[Stored data]
(* ===== verification/JsonText.v ===== *)
(** * [JSON.stringify] and a reference JSON reader

    Each frame of the stream is written as [JSON.stringify(obj) + '\n']
    (server.js lines 47-59).  [JSON.stringify] is the library function
    of ECMA-262 (section 25.5.2): [stringify] follows its
    SerializeJSONProperty on the JSON values of [Request]: [null],
    booleans, numbers rendered by [Number::toString] (integers, and
    decimals with their fraction digits), strings
    quoted by QuoteJSONString (the two-character escapes, [\u00XX] for
    the other control characters and [\uXXXX] for a lone surrogate),
    arrays and objects in insertion order with no whitespace.

    The reader side is the grammar of RFC 8259 without exponents:
    [parse_json] skips whitespace between tokens, reads literals,
    strings with all escapes, numbers without leading zeros (a fraction
    is normalized, [1.50] is read as [1.5] and [2.0] as [2]), arrays and
    objects.  It is the specification of what a client can
    decode; the round trip [parse_json (stringify v) = Some v] holds for
    every value, and no serialized value contains a control character,
    so the newline after each frame delimits it. *)

From Stdlib Require Import String List ZArith Lia Bool.
From S2P Require Import Prelude JsString JsNumber Request.
Import ListNotations.
Local Open Scope Z_scope.

(** ** QuoteJSONString *)

Definition BACKSLASH : Z := 92.
Definition QUOTE : Z := 34.

(** Lowercase hexadecimal digit, as [Number::toString(16)]. *)
Definition hex_digit (d : Z) : Z := if d <? 10 then 48 + d else 87 + d.

(** UnicodeEscape: [\u] and four lowercase hexadecimal digits. *)
Definition unicode_escape (c : Z) : jsstr :=
  [BACKSLASH; 117; hex_digit (c / 4096 mod 16); hex_digit (c / 256 mod 16);
   hex_digit (c / 16 mod 16); hex_digit (c mod 16)].

Definition is_high_surrogate (c : Z) : bool := (55296 <=? c) && (c <=? 56319).
Definition is_low_surrogate (c : Z) : bool := (56320 <=? c) && (c <=? 57343).

(** One code point that is not a surrogate: the table of
    QuoteJSONString, then [\u00XX] below U+0020, else itself. *)
Definition quote_unit (c : Z) : jsstr :=
  if c =? 8 then [BACKSLASH; 98]
  else if c =? 9 then [BACKSLASH; 116]
  else if c =? 10 then [BACKSLASH; 110]
  else if c =? 12 then [BACKSLASH; 102]
  else if c =? 13 then [BACKSLASH; 114]
  else if c =? QUOTE then [BACKSLASH; QUOTE]
  else if c =? BACKSLASH then [BACKSLASH; BACKSLASH]
  else if c <? 32 then unicode_escape c
  else [c].

(** The code points of the string, a surrogate pair kept as it is and a
    lone surrogate escaped. *)
Fixpoint quote_units (s : jsstr) : jsstr :=
  match s with
  | [] => []
  | c :: r =>
      if is_high_surrogate c then
        match r with
        | d :: r' => if is_low_surrogate d then c :: d :: quote_units r'
                     else unicode_escape c ++ quote_units r
        | [] => unicode_escape c
        end
      else if is_low_surrogate c then unicode_escape c ++ quote_units r
      else quote_unit c ++ quote_units r
  end.

Definition quote (s : jsstr) : jsstr := QUOTE :: quote_units s ++ [QUOTE].

(** ** SerializeJSONProperty *)

Definition COMMA : Z := 44.
Definition COLON : Z := 58.
Definition LBRACKET : Z := 91.
Definition RBRACKET : Z := 93.
Definition LBRACE : Z := 123.
Definition RBRACE : Z := 125.

Fixpoint stringify (v : json) : jsstr :=
  match v with
  | JNull => js_null
  | JBool true => js_true
  | JBool false => js_false
  | JNum z => number_to_js z
  | JDec m e => decimal_to_string m e
  | JInf _ => js_null
  | JStr s => quote s
  | JArr l => LBRACKET :: join [COMMA] (map stringify l) ++ [RBRACKET]
  | JObj fs =>
      LBRACE :: join [COMMA] (map (fun kv => quote (fst kv) ++ COLON :: stringify (snd kv)) fs)
      ++ [RBRACE]
  end.

(** ** The reader *)

(** JSON whitespace: space, tab, line feed, carriage return. *)
Definition is_json_ws (c : Z) : bool := (c =? 32) || (c =? 9) || (c =? 10) || (c =? 13).
Definition skip_ws (s : jsstr) : jsstr := drop_while is_json_ws s.
(* ===== verification/Catalog.v ===== *)
(** * Static catalog endpoints (server.js lines 16-24, 260-463)

    [GET /health], [GET /destinations], [GET /tips] and the four
    [POST /search-*] endpoints answer [res.json(...)] with fixed data.
    The search endpoints destructure [req.body], echo some fields with a
    default ([x || "Dubai"]) into each result and send the whole body
    back as [searchParams].  Each literal below is transcribed from the
    source object and array literals, keys in source order; the values
    computed from the request are the parameters of the functions, and
    [x || d] is [or_ x d] with [or_] instantiated by [js_or].
    [new Date().toISOString()] is the [timestamp] argument of the health
    answer.  The ratings [4.8], [4.5], [4.7] are the decimals
    [JDec 48 1] and so on. *)

From Stdlib Require Import String List ZArith Lia Bool.
From S2P Require Import Prelude JsString Request.
Import ListNotations.
Local Open Scope Z_scope.

(** ** The data *)

(** Lines 18-23. *)
Definition health_body : jsstr -> json :=
  Eval vm_compute in fun timestamp =>
  JObj [(js "status", JStr (js "healthy"));
          (js "timestamp", JStr timestamp);
          (js "service", JStr (js "Smart Trip Planner Backend"));
          (js "version", JStr (js "1.0.0"))].

(** Lines 262-271. *)
Definition destinations : json :=
  Eval vm_compute in
  JArr [JObj [(js "id", JNum 1);
          (js "name", JStr (js "Paris, France"));
          (js "description", JStr (js "City of Love and Lights"))];
    JObj [(js "id", JNum 2);
          (js "name", JStr (js "Tokyo, Japan"));
          (js "description", JStr (js "Modern metropolis with rich culture"))];
    JObj [(js "id", JNum 3);
          (js "name", JStr (js "New York, USA"));
          (js "description", JStr (js "The Big Apple"))];
    JObj [(js "id", JNum 4);
          (js "name", JStr (js "London, England"));
          (js "description", JStr (js "Historic and modern blend"))];
    JObj [(js "id", JNum 5);
          (js "name", JStr (js "Dubai, UAE"));
          (js "description", JStr (js "Luxury and innovation"))];
    JObj [(js "id", JNum 6);
          (js "name", JStr (js "Rome, Italy"));
          (js "description", JStr (js "Eternal City with ancient history"))];
    JObj [(js "id", JNum 7);
          (js "name", JStr (js "Bali, Indonesia"));
          (js "description", JStr (js "Tropical paradise"))];
    JObj [(js "id", JNum 8);
          (js "name", JStr (js "Sydney, Australia"));
          (js "description", JStr (js "Harbor city with iconic landmarks"))]].

(** Lines 278-287. *)
Definition tips : json :=
  Eval vm_compute in
  JArr [JStr (js "Book flights in advance for better deals");
        JStr (js "Pack light and bring versatile clothing");
        JStr (js "Research local customs and etiquette");
        JStr (js "Keep digital and physical copies of important documents");
        JStr (js "Notify your bank about travel plans");
        JStr (js "Download offline maps and translation apps");
        JStr (js "Pack a universal power adapter");
        JStr (js "Consider travel insurance")].

(** Lines 296-331: [from || "New York"] and [to || "Dubai"] in each. *)
Definition flights_with : (option json -> json -> json) -> option json -> option json -> json :=
  Eval vm_compute in fun or_ from to =>
  JArr [JObj [(js "id", JNum 1);
          (js "airline", JStr (js "Emirates"));
          (js "from", (or_ from (JStr (js "New York"))));
          (js "to", (or_ to (JStr (js "Dubai"))));
          (js "departTime", JStr (js "08:00"));
          (js "arriveTime", JStr (js "20:30"));
          (js "duration", JStr (js "12h 30m"));
          (js "price", JNum 850);
          (js "stops", JNum 0)];
    JObj [(js "id", JNum 2);
          (js "airline", JStr (js "British Airways"));
          (js "from", (or_ from (JStr (js "New York"))));
          (js "to", (or_ to (JStr (js "Dubai"))));
          (js "departTime", JStr (js "14:15"));
          (js "arriveTime", JStr (js "09:45+1"));
          (js "duration", JStr (js "15h 30m"));
          (js "price", JNum 720);
          (js "stops", JNum 1)];
    JObj [(js "id", JNum 3);
          (js "airline", JStr (js "Qatar Airways"));
          (js "from", (or_ from (JStr (js "New York"))));
          (js "to", (or_ to (JStr (js "Dubai"))));
          (js "departTime", JStr (js "22:00"));
          (js "arriveTime", JStr (js "18:20+1"));
          (js "duration", JStr (js "14h 20m"));
          (js "price", JNum 890);
          (js "stops", JNum 1)]].

Definition flights : option json -> option json -> json := flights_with js_or.

(** Lines 340-372: [destination || "Dubai"]. *)
Definition hotels_with : (option json -> json -> json) -> option json -> json :=
  Eval vm_compute in fun or_ destination =>
  JArr [JObj [(js "id", JNum 1);
          (js "name", JStr (js "Grand Palace Hotel"));
          (js "location", (or_ destination (JStr (js "Dubai"))));
          (js "rating", JNum 5);
          (js "price", JNum 250);
          (js "currency", JStr (js "USD"));
          (js "amenities", JArr [JStr (js "Wi-Fi");
        JStr (js "Pool");
        JStr (js "Gym");
        JStr (js "Spa");
        JStr (js "Restaurant")]);
          (js "image", JStr (js "hotel1.jpg"))];
    JObj [(js "id", JNum 2);
          (js "name", JStr (js "City Center Inn"));
          (js "location", (or_ destination (JStr (js "Dubai"))));
          (js "rating", JNum 4);
          (js "price", JNum 120);
          (js "currency", JStr (js "USD"));
          (js "amenities", JArr [JStr (js "Wi-Fi");
        JStr (js "Breakfast");
        JStr (js "Gym")]);
          (js "image", JStr (js "hotel2.jpg"))];
    JObj [(js "id", JNum 3);
          (js "name", JStr (js "Luxury Resort & Spa"));
          (js "location", (or_ destination (JStr (js "Dubai"))));
          (js "rating", JNum 5);
          (js "price", JNum 380);
          (js "currency", JStr (js "USD"));
          (js "amenities", JArr [JStr (js "Wi-Fi");
        JStr (js "Pool");
        JStr (js "Spa");
        JStr (js "Beach Access");
        JStr (js "All-Inclusive")]);
          (js "image", JStr (js "hotel3.jpg"))]].

Definition hotels : option json -> json := hotels_with js_or.

(** Lines 381-416: [location || "Dubai Airport"]. *)
Definition cars_with : (option json -> json -> json) -> option json -> json :=
  Eval vm_compute in fun or_ location =>
  JArr [JObj [(js "id", JNum 1);
          (js "brand", JStr (js "Toyota"));
          (js "model", JStr (js "Camry"));
          (js "type", JStr (js "Sedan"));
          (js "location", (or_ location (JStr (js "Dubai Airport"))));
          (js "pricePerDay", JNum 45);
          (js "currency", JStr (js "USD"));
          (js "features", JArr [JStr (js "Automatic");
        JStr (js "A/C");
        JStr (js "GPS");
        JStr (js "4 Doors");
        JStr (js "5 Seats")]);
          (js "image", JStr (js "car1.jpg"))];
    JObj [(js "id", JNum 2);
          (js "brand", JStr (js "Nissan"));
          (js "model", JStr (js "Altima"));
          (js "type", JStr (js "SUV"));
          (js "location", (or_ location (JStr (js "Dubai Airport"))));
          (js "pricePerDay", JNum 65);
          (js "currency", JStr (js "USD"));
          (js "features", JArr [JStr (js "Automatic");
        JStr (js "A/C");
        JStr (js "GPS");
        JStr (js "4WD");
        JStr (js "7 Seats")]);
          (js "image", JStr (js "car2.jpg"))];
    JObj [(js "id", JNum 3);
          (js "brand", JStr (js "BMW"));
          (js "model", JStr (js "3 Series"));
          (js "type", JStr (js "Luxury"));
          (js "location", (or_ location (JStr (js "Dubai Airport"))));
          (js "pricePerDay", JNum 120);
          (js "currency", JStr (js "USD"));
          (js "features", JArr [JStr (js "Automatic");
        JStr (js "A/C");
        JStr (js "GPS");
        JStr (js "Leather");
        JStr (js "Premium Audio")]);
          (js "image", JStr (js "car3.jpg"))]].

Definition cars : option json -> json := cars_with js_or.

(** Lines 425-460: [cuisine || ...] with a default per restaurant,
    [location || "Dubai"]. *)
Definition restaurants_with : (option json -> json -> json) -> option json -> option json -> json :=
  Eval vm_compute in fun or_ cuisine location =>
  JArr [JObj [(js "id", JNum 1);
          (js "name", JStr (js "The Golden Spoon"));
          (js "cuisine", (or_ cuisine (JStr (js "International"))));
          (js "location", (or_ location (JStr (js "Dubai"))));
          (js "rating", JDec 48 1);
          (js "priceRange", JStr (js "$$$$"));
          (js "openHours", JStr (js "6:00 PM - 11:00 PM"));
          (js "specialties", JArr [JStr (js "Seafood");
        JStr (js "Steaks");
        JStr (js "Fine Dining")]);
          (js "image", JStr (js "restaurant1.jpg"))];
    JObj [(js "id", JNum 2);
          (js "name", JStr (js "Street Food Paradise"));
          (js "cuisine", (or_ cuisine (JStr (js "Local"))));
          (js "location", (or_ location (JStr (js "Dubai"))));
          (js "rating", JDec 45 1);
          (js "priceRange", JStr (js "$$"));
          (js "openHours", JStr (js "11:00 AM - 10:00 PM"));
          (js "specialties", JArr [JStr (js "Local Dishes");
        JStr (js "Casual Dining");
        JStr (js "Family Friendly")]);
          (js "image", JStr (js "restaurant2.jpg"))];
    JObj [(js "id", JNum 3);
          (js "name", JStr (js "Rooftop Bistro"));
          (js "cuisine", (or_ cuisine (JStr (js "Mediterranean"))));
          (js "location", (or_ location (JStr (js "Dubai"))));
          (js "rating", JDec 47 1);
          (js "priceRange", JStr (js "$$$"));
          (js "openHours", JStr (js "5:00 PM - 12:00 AM"));
          (js "specialties", JArr [JStr (js "Mediterranean");
        JStr (js "City Views");
        JStr (js "Cocktails")]);
          (js "image", JStr (js "restaurant3.jpg"))]].

Definition restaurants : option json -> option json -> json := restaurants_with js_or.

(** ** The handlers *)

Definition key_from : jsstr := Eval vm_compute in js "from".
Definition key_to : jsstr := Eval vm_compute in js "to".
Definition key_location : jsstr := Eval vm_compute in js "location".
Definition key_cuisine : jsstr := Eval vm_compute in js "cuisine".
Definition key_searchParams : jsstr := Eval vm_compute in js "searchParams".
Definition key_flights : jsstr := Eval vm_compute in js "flights".
Definition key_hotels : jsstr := Eval vm_compute in js "hotels".
Definition key_cars : jsstr := Eval vm_compute in js "cars".
Definition key_restaurants : jsstr := Eval vm_compute in js "restaurants".

(** [GET /health] (lines 17-24). *)
Definition health_handler (timestamp : jsstr) : json := health_body timestamp.

(** [GET /destinations] (lines 261-274) and [GET /tips] (lines 277-290). *)
Definition destinations_handler : json := destinations.
Definition tips_handler : json := tips.

(** [POST /search-flights] (lines 293-334): [const { from, to, ... } =
    req.body], the results, and [{ flights, searchParams: req.body }]. *)
Definition search_flights (body : json) : json :=
  JObj [(key_flights, flights (get_field body key_from) (get_field body key_to));
        (key_searchParams, body)].

(** [POST /search-hotels] (lines 337-375). *)
Definition search_hotels (body : json) : json :=
  JObj [(key_hotels, hotels (get_field body key_destination)); (key_searchParams, body)].

(** [POST /search-cars] (lines 378-419). *)
Definition search_cars (body : json) : json :=
  JObj [(key_cars, cars (get_field body key_location)); (key_searchParams, body)].

(** [POST /search-restaurants] (lines 422-463). *)
Definition search_restaurants (body : json) : json :=
  JObj [(key_restaurants, restaurants (get_field body key_cuisine) (get_field body key_location));
        (key_searchParams, body)].
(** The route table as a lookup on the normalized path. *)
Definition route_of (m : http_method) (p : jsstr) : option handler_id :=
  let q := map canon (strip_slash p) in
  if jsstr_eqb q (map canon p_health) then (if is_get m then Some HHealth else None)
  else if jsstr_eqb q (map canon p_generate) then (if method_eqb m POST then Some HGenerate else None)
  else if jsstr_eqb q (map canon p_destinations) then (if is_get m then Some HDestinations else None)
  else if jsstr_eqb q (map canon p_tips) then (if is_get m then Some HTips else None)
  else if jsstr_eqb q (map canon p_flights) then (if method_eqb m POST then Some HFlights else None)
  else if jsstr_eqb q (map canon p_hotels) then (if method_eqb m POST then Some HHotels else None)
  else if jsstr_eqb q (map canon p_cars) then (if method_eqb m POST then Some HCars else None)
  else if jsstr_eqb q (map canon p_restaurants) then (if method_eqb m POST then Some HRestaurants else None)
  else None.

Definition app_spec (req : http_request) : reply :=
  if method_eqb (method req) OPTIONS then Preflight
  else match raw_body req with
       | BodyMalformed msg => error_handler msg
       | b =>
           let body := match b with BodyParsed v => v | _ => JObj [] end in
           match route_of (method req) (pathname (originalUrl req)) with
           | Some h => run_handler h body
           | None => not_found_handler (originalUrl req)
           end
       end.

End App.

(** ** The layer scan equals the table lookup *)

(** The first route whose method and path match. *)
Fixpoint find_route (rs : list (http_method * jsstr * handler_id)) (m : http_method) (p : jsstr)
  : option handler_id :=
  match rs with
  | [] => None
  | (m', p', h) :: rest => if method_matches m' m && path_matches p' p then Some h else find_route rest m p
  end.

Section Facts.
Context {client : GeminiClient}.
Variable se : server_env.

Lemma run_routes rs tail req body :
  run_layers se (map route_layer rs ++ tail) req body None
  = match find_route rs (method req) (pathname (originalUrl req)) with
    | Some h => run_handler se h body
    | None => run_layers se tail req body None
    end.
Proof.
  induction rs as [|[[m p] h] rs IH]; [reflexivity|]. cbn [map Datatypes.app route_layer run_layers find_route].
  destruct (method_matches m (method req) && path_matches p (pathname (originalUrl req))); auto.
Qed.

Lemma run_routes_error rs tail req body msg :
  run_layers se (map route_layer rs ++ tail) req body (Some msg) = run_layers se tail req body (Some msg).
Proof. induction rs as [|[[m p] h] rs IH]; [reflexivity|]. exact IH. Qed.

End Facts.

Lemma canon_slash c : canon c = 47 <-> c = 47.
Proof. unfold canon. split; [|intros ->; reflexivity]. zbool; lia. Qed.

REQUIRED WORK
Please transcribe only the lines in the records above running from the line that has "the other control" through the line that has "Definition unicode_escape (c", both included, exactly as they appear.

OUTPUT FOR THIS TASK
    the other control characters and [\uXXXX] for a lone surrogate),
    arrays and objects in insertion order with no whitespace.

    The reader side is the grammar of RFC 8259 without exponents:
    [parse_json] skips whitespace between tokens, reads literals,
    strings with all escapes, numbers without leading zeros (a fraction
    is normalized, [1.50] is read as [1.5] and [2.0] as [2]), arrays and
    objects.  It is the specification of what a client can
    decode; the round trip [parse_json (stringify v) = Some v] holds for
    every value, and no serialized value contains a control character,
    so the newline after each frame delimits it. *)

From Stdlib Require Import String List ZArith Lia Bool.
From S2P Require Import Prelude JsString JsNumber Request.
Import ListNotations.
Local Open Scope Z_scope.

(** ** QuoteJSONString *)

Definition BACKSLASH : Z := 92.
Definition QUOTE : Z := 34.

(** Lowercase hexadecimal digit, as [Number::toString(16)]. *)
Definition hex_digit (d : Z) : Z := if d <? 10 then 48 + d else 87 + d.

(** UnicodeEscape: [\u] and four lowercase hexadecimal digits. *)
Definition unicode_escape (c : Z) : jsstr :=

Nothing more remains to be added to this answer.